The biggest mining chip manufacturers in the world, along with the industry’s behemoth Bitmain, are aiming big on the cusp of their stock listings in Hong Kong. However, with Bitmain’s IPO stirring some controversy, Bloomberg claims that these companies might be largely overvalued.
The lingering problem
Although all three mining giants (Bitmain, Canaan, Ebang) enjoyed an immense growth in 2017, their popularity is dwindling in 2018, reflecting the prolonging bearish sentiment of the market. Bitcoin, along with other major cryptocurrencies, lost more than 2/3 of its value.
If there is no progress on the regulatory front, Bitcoin may plunge even further, which would essentially put the whole mining industry at risk. NVIDIA, a leading GPU manufacturer, has already left crypto due to a low demand. The problem with Bitmain, which currently controls nearly 85 percent of ASIC mining, is that this crypto-oriented company doesn’t have anything else to offer investors in case Bitcoin fails. Bitmain and Canaan are both working on AI technologies, but they have scalability issues.

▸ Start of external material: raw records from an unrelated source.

(** * qimg: boxed two-tone image quantisation and its binary container

    A shallow embedding of [src/qimg.mjs] and the properties of its five
    transformations: [boxify], [pack], [unpack], [serialiseFromPacked] and
    [deserialiseIntoPacked].

    The program is JavaScript, so every number is a binary64 value and every
    read of a missing array element is [undefined].  Two number types are
    used below.

    - [value] holds what the record fields of the program hold: an integer,
      [NaN] or [undefined].  Every field of the program is an integer unless
      a division by zero or a read past the end of an array took place:
      the integers the program meets are far below 2^53, where binary64
      arithmetic on integers is exact, and the only non-integral numbers it
      computes are luminances.  The two zeros of binary64 are one integer
      here; the program never tells them apart.
    - luminances are primitive binary64 floats ([PrimFloat.float]), with the
      operations of IEEE 754 that JavaScript uses. *)

From Stdlib Require Import ZArith Lia Uint63 Floats String.
From stdpp Require Import base list.

Open Scope Z_scope.

(** ** JavaScript values *)

Inductive value : Type :=
  | JUndefined
  | JNaN
  | JNum (z : Z).

#[global] Instance value_eq_dec : EqDecision value.
Proof. solve_decision. Defined.

#[global] Instance value_inhabited : Inhabited value := populate JUndefined.

(** How a function ends: it returns, or it ends the process with
    [process.exit()] after a message on [console.error], or [new Array(n)]
    throws a [RangeError] for a length [n] that is not an integer of
    [0 .. 2^32 - 1]. *)
Inductive completion (A : Type) : Type :=
  | Normal (a : A)
  | ProcessExit (message : string)
  | RangeError.
Arguments Normal {A} a.
Arguments ProcessExit {A} message.
Arguments RangeError {A}.

(** The first line each [process.exit()] of the program is announced with. *)
Definition too_large_message : string :=
  "one of the following values is too large to be serialised:".
Definition incorrect_filetype_message : string :=
  "incorrect filetype, expecting .qimg file".
Definition no_box_size_message : string :=
  "no box size parameter provided".

Module JS.

(** [a + b], [a - b], [a * b] on numbers; [undefined] converts to [NaN]. *)
Definition arith (op : Z -> Z -> Z) (a b : value) : value :=
  match a, b with
  | JNum x, JNum y => JNum (op x y)
  | _, _ => JNaN
  end.
Definition add := arith Z.add.
Definition sub := arith Z.sub.
Definition mul := arith Z.mul.

(** [a % b]: the remainder has the sign of the dividend; [a % 0] is [NaN]. *)
Definition rem (a b : value) : value :=
  match a, b with
  | JNum x, JNum y => if y =? 0 then JNaN else JNum (Z.rem x y)
  | _, _ => JNaN
  end.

Bloomberg suggests that the declining crypto market could be the main reason why these companies are planning to sell their shares. It also states that they most likely didn’t go for an ordinary ICO because of their interest in AI.
Talking numbers
The report states that Bitmain is going to raise at least $3 bln after launching its IPO. Ebang and Canaan have less ambitious goals– $1 bln and $400 mln respectively. While both Bitmain and Ebang are going public in September, Canaan is yet to decide on its Hong Kong’s listing date.
The Hong Kong Stock Exchange didn’t provide any additional information about the upcoming IPOs while the aforementioned companies ignored Bloomberg’s request for comments.